I was given what was supposed to be an independent second opinion from another doctor in the clinic, however that experience did not go any better and in fact the fat shaming and weight bias was even more obvious. 

This new doctor entered the room with my file and asked me bluntly, “Why are you here?” I explained I was there to get a second opinion about my knees. Without asking for any additional information, or even examining the knees, she said she would not operate on the knees. Without asking me anything, she said, “What disturbs me most is that you refuse Cortisone shots”. She never asked me why. I don’t know how she knew I refused the Cortisone unless she read the first doctor’s comments (so much for an independent second opinion). I started to tear up, as her demeanor since she entered the room was hostile and combative. She asked me what I thought would happen at this visit and I told her I thought there would be a treatment plan whereby we could discuss which knee should be done first or at the very least what steps could be taken to prepare to have the knee joint replaced. She said, “Your knees are wrecked. But so are your hips and back and you will still have pain. I will not do surgery”. I can live with pain. I cannot accept that the pain is due to something that can be treated with surgery, so I started to cry and said I don’t want to end up in a wheelchair and packing on weight due to a lack of mobility which is the eventuality when one has “wrecked/shot knees”.

She saw me crying  as she headed for the door and said, “We’re done here, unless you want cortisone shots.” In my grief, I meekly said, “ok”. At that point, she stopped in the open doorway and turned around to say, as she looked me up and down, “By the way, I didn’t do THIS to you.” referring to my weight.  It is unprofessional and inhumane treatment like this that causes such trauma. I was shattered that a licensed physician in whom I had an inherent trust and vulnerability with, would speak to me in such an insensitive way. I was left feeling bullied, body-shamed, and unworthy of basic health care. 

This is something that fundamentally violates my rights as both a patient and as a human being. To have a doctor (literally) turn their back on you and also hurl insults as they walk out the door. Is entirely unprofessional. I felt hopeless.

As health professionals, I would expect that both doctors are at the very least aware that obesity is a complex chronic disease and not something I chose or did to myself. I would also expect that they believe that all of their patients deserve dignified and respectful treatment. I would expect that doctors would be aware and refer to Clinical Practice Guidelines in making clinical recommendations. Finally, I expect that they would recognize that their interactions with patients can be very impactful and for someone so concerned about “doing no harm”, these doctors caused immeasurably more harm. 

I have since filed a complaint with the hospital regarding this treatment and have advocated for myself to get a referral to another hospital, where I was seen and heard by another doctor. In fact this final doctor suggested that my condition in my knee was so severe that I was booked for surgery only 3 ½ weeks after that initial consult. I am now recovering well but still bothered by the treatment from the first hospital.  

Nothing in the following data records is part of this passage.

(** ** The structure survives as well *)

Lemma validated_sections seen ids seen' :
  ofold insert_section seen ids = Ok seen' -> forall id, id ∈ ids -> validate_section_id id = Ok tt.
Proof.
  revert seen. induction ids as [|i ids IH]; intros seen; cbn [ofold]; [by intros _ id ?%elem_of_nil|].
  unfold insert_section at 1. destruct (validate_section_id i) as [[]| |] eqn:Hi; [|done..]. cbn [obind].
  destruct (mem i seen); [done|]. cbn [obind]. intros Hok id [->|Hid]%elem_of_cons; [done|]. by eapply IH.
Qed.

Lemma validated_tools seen names seen' :
  ofold insert_tool seen names = Ok seen' -> forall n, n ∈ names -> str_is_empty n = false.
Proof.
  revert seen. induction names as [|i names IH]; intros seen; cbn [ofold]; [by intros _ id ?%elem_of_nil|].
  unfold insert_tool at 1. destruct (str_is_empty i) eqn:Hi; [done|].
  destruct (mem i seen); [done|]. cbn [obind]. intros Hok id [->|Hid]%elem_of_cons; [done|]. by eapply IH.
Qed.

Lemma update_validated u :
  update_validate u = Ok tt ->
  (forall id, id ∈ map ch_id (cu_sections u) -> validate_section_id id = Ok tt) /\
  (forall n, n ∈ map td_name (cu_tools_added u) -> str_is_empty n = false).
Proof.
  unfold update_validate. destruct (ofold insert_section _ _) eqn:Hs; [|done..].
  destruct (ofold insert_tool _ (map _ _)) eqn:Ht; [|done..]. intros _.
  split; [by eapply validated_sections|by eapply validated_tools].
Qed.

Lemma changed_ids chs l id :
  id ∈ map ps_id (foldl apply_section l chs) -> id ∈ map ps_id l \/ id ∈ map ch_id chs.
Proof.
  revert l. induction chs as [|ch chs IH]; intros l; cbn [foldl map]; [by left|]. rewrite elem_of_cons.
  intros [Hid|Hid]%IH; [|by right; right]. unfold apply_section in Hid. destruct (ch_content ch) as [x|].
  - rewrite set_section_ids in Hid. case_bool_decide; [by left|].
    apply elem_of_app in Hid as [?| ->%list_elem_of_singleton]; [by left|right; by left].
  - left. eapply elem_of_submseteq; [exact Hid|]. apply sublist_submseteq, remove_section_ids.
Qed.

Lemma apply_update_admissible c u :
  admissible_names c -> update_validate u = Ok tt -> admissible_names (apply_update c u).
Proof.
  intros [Hs Ht] [Hus Hut]%update_validated. split.
  - intros s Hin. apply (list_elem_of_fmap_2 ps_id) in Hin.
    apply changed_ids in Hin as [(x & -> & Hx)%list_elem_of_fmap|Hin]; [by apply Hs|by apply Hus].
  - intros t Hin. destruct (applied_tools c u t Hin) as [Hc|Hu]; [by apply Ht|]. by apply Hut, list_elem_of_fmap_2.
Qed.

Lemma replay_admissible l c :
  (forall id u, System id u ∈ l -> update_validate u = Ok tt) -> configuration_replay l = Some c -> admissible_names c.
Proof.
  intros Hl ->%replay_Some.
  assert (Forall (fun u => update_validate u = Ok tt) (updates l)) as Hu.
  { apply Forall_forall. intros u (m & Hm & Heq)%list_elem_of_omap. destruct m as [| | |id v]; try discriminate Heq.
    injection Heq as ->. by apply (Hl id). }
  assert (admissible_names configuration_empty) as He by (split; by intros ? ?%elem_of_nil).
  revert He. generalize configuration_empty. clear Hl.
  induction Hu as [|u us Hu _ IH]; intros c Hc; cbn; [done|]. by apply IH, apply_update_admissible.
Qed.

Lemma initial_update_valid c : unique c -> admissible_names c -> update_validate (as_initial_update c) = Ok tt.
Proof.
  intros [Hsu Htu] [Hs Ht].
  assert (map ch_id (cu_sections (as_initial_update c)) = map ps_id (ec_sections c)) as Hids by apply map_map.
  apply update_validate_ok; rewrite ?Hids; [done|done|constructor| |].
  - intros id (s & -> & Hin)%list_elem_of_fmap. by apply Hs.
  - cbn. rewrite app_nil_r. intros n (t & -> & Hin)%list_elem_of_fmap. by apply Ht.
Qed.

Section dropping.
Context (p : AgentMessage -> bool) (Hp : forall m, is_system m = false -> p m = true).

Lemma calls_of_dropping l : calls_of (List.filter p l) = calls_of l.
Proof.
  induction l as [|m l IH]; [done|]. cbn [List.filter]. destruct (p m) eqn:Hm.
  - cbn. by f_equal.
  - destruct m; try (rewrite Hp in Hm; done). cbn. done.
Qed.
Lemma results_of_dropping l : results_of (List.filter p l) = results_of l.
Proof.
  induction l as [|m l IH]; [done|]. cbn [List.filter]. destruct (p m) eqn:Hm.
  - unfold results_of in *. cbn. destruct (result_of m); by rewrite IH.
  - destruct m; try (rewrite Hp in Hm; done). cbn. done.
Qed.

Lemma admits_dropping id u l m :
  message_id m <> id -> admits l m -> admits (System id u :: List.filter p l) m.
Proof.
  intros Hid (Hr & Hn & Hm). split; [done|]. split.
  - cbn. apply not_elem_of_cons. split; [done|]. intros (x & Hx & [Hin _]%filter_elem)%list_elem_of_fmap.
    apply Hn. rewrite Hx. by apply list_elem_of_fmap_2.
  - destruct m as [|a|r|]; try done; unfold answers in *; cbn; fold (calls_of (List.filter p l)) (results_of (List.filter p l)).
    + by rewrite calls_of_dropping.
    + by rewrite calls_of_dropping, results_of_dropping.
Qed.

Lemma ordered_with_configuration id u l :
  ordered l -> id <> 0 -> id <> u64_max -> id ∉ map message_id l -> update_validate u = Ok tt ->
  ordered (System id u :: List.filter p l).
Proof.
  intros Hl H0 H1 Hid Hu. induction l as [|m l IH] using rev_ind.
  - apply (ordered_snoc []). split; [apply ordered_nil|]. split; [done|]. split; [apply not_elem_of_nil|done].
  - apply ordered_snoc in Hl as [Hl Hm]. rewrite map_app, not_elem_of_app in Hid. destruct Hid as [Hid Hidm].
    rewrite List.filter_app. cbn. destruct (p m); [|rewrite app_nil_r; by apply IH].
    apply (ordered_snoc (System id u :: _)). split; [by apply IH|]. apply admits_dropping; [|done].
    intros E. apply Hidm. rewrite <-E. by left.
Qed.

Lemma structured_with_configuration id u l :
  structured l -> id <> 0 -> id <> u64_max -> id ∉ map message_id l -> update_validate u = Ok tt ->
  structured (System id u :: List.filter p l).
Proof.
  intros [Hl Hc] ? ? ? ?. split; [by apply ordered_with_configuration|].
  change (forall call, call ∈ calls_of (List.filter p l) -> tc_id call ∈ map tr_tool_call_id (results_of (List.filter p l))).
  by rewrite calls_of_dropping, results_of_dropping.
Qed.
End dropping.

During Obesity Canada’s most recent webinar, Dr. Chaudhry explained the justification to deny surgery based on infection rates for individuals with a higher BMI. While the evidence does suggest that there is elevated risk compared to “normal BMI” individuals, that actual risk is still exceedingly low and certainly not something that would justify denial of care. It is clear that the system and many doctors who work in it have a great deal of weight bias. This is hurting people everyday and it needs to stop. More people need to ask questions, push back and make these health professionals justify their decisions using evidence, anything less is inappropriate. Make them uncomfortable as they have to acknowledge and address their bias and their errors. If we keep letting them get away with it and take their word as gospel, nothing will change.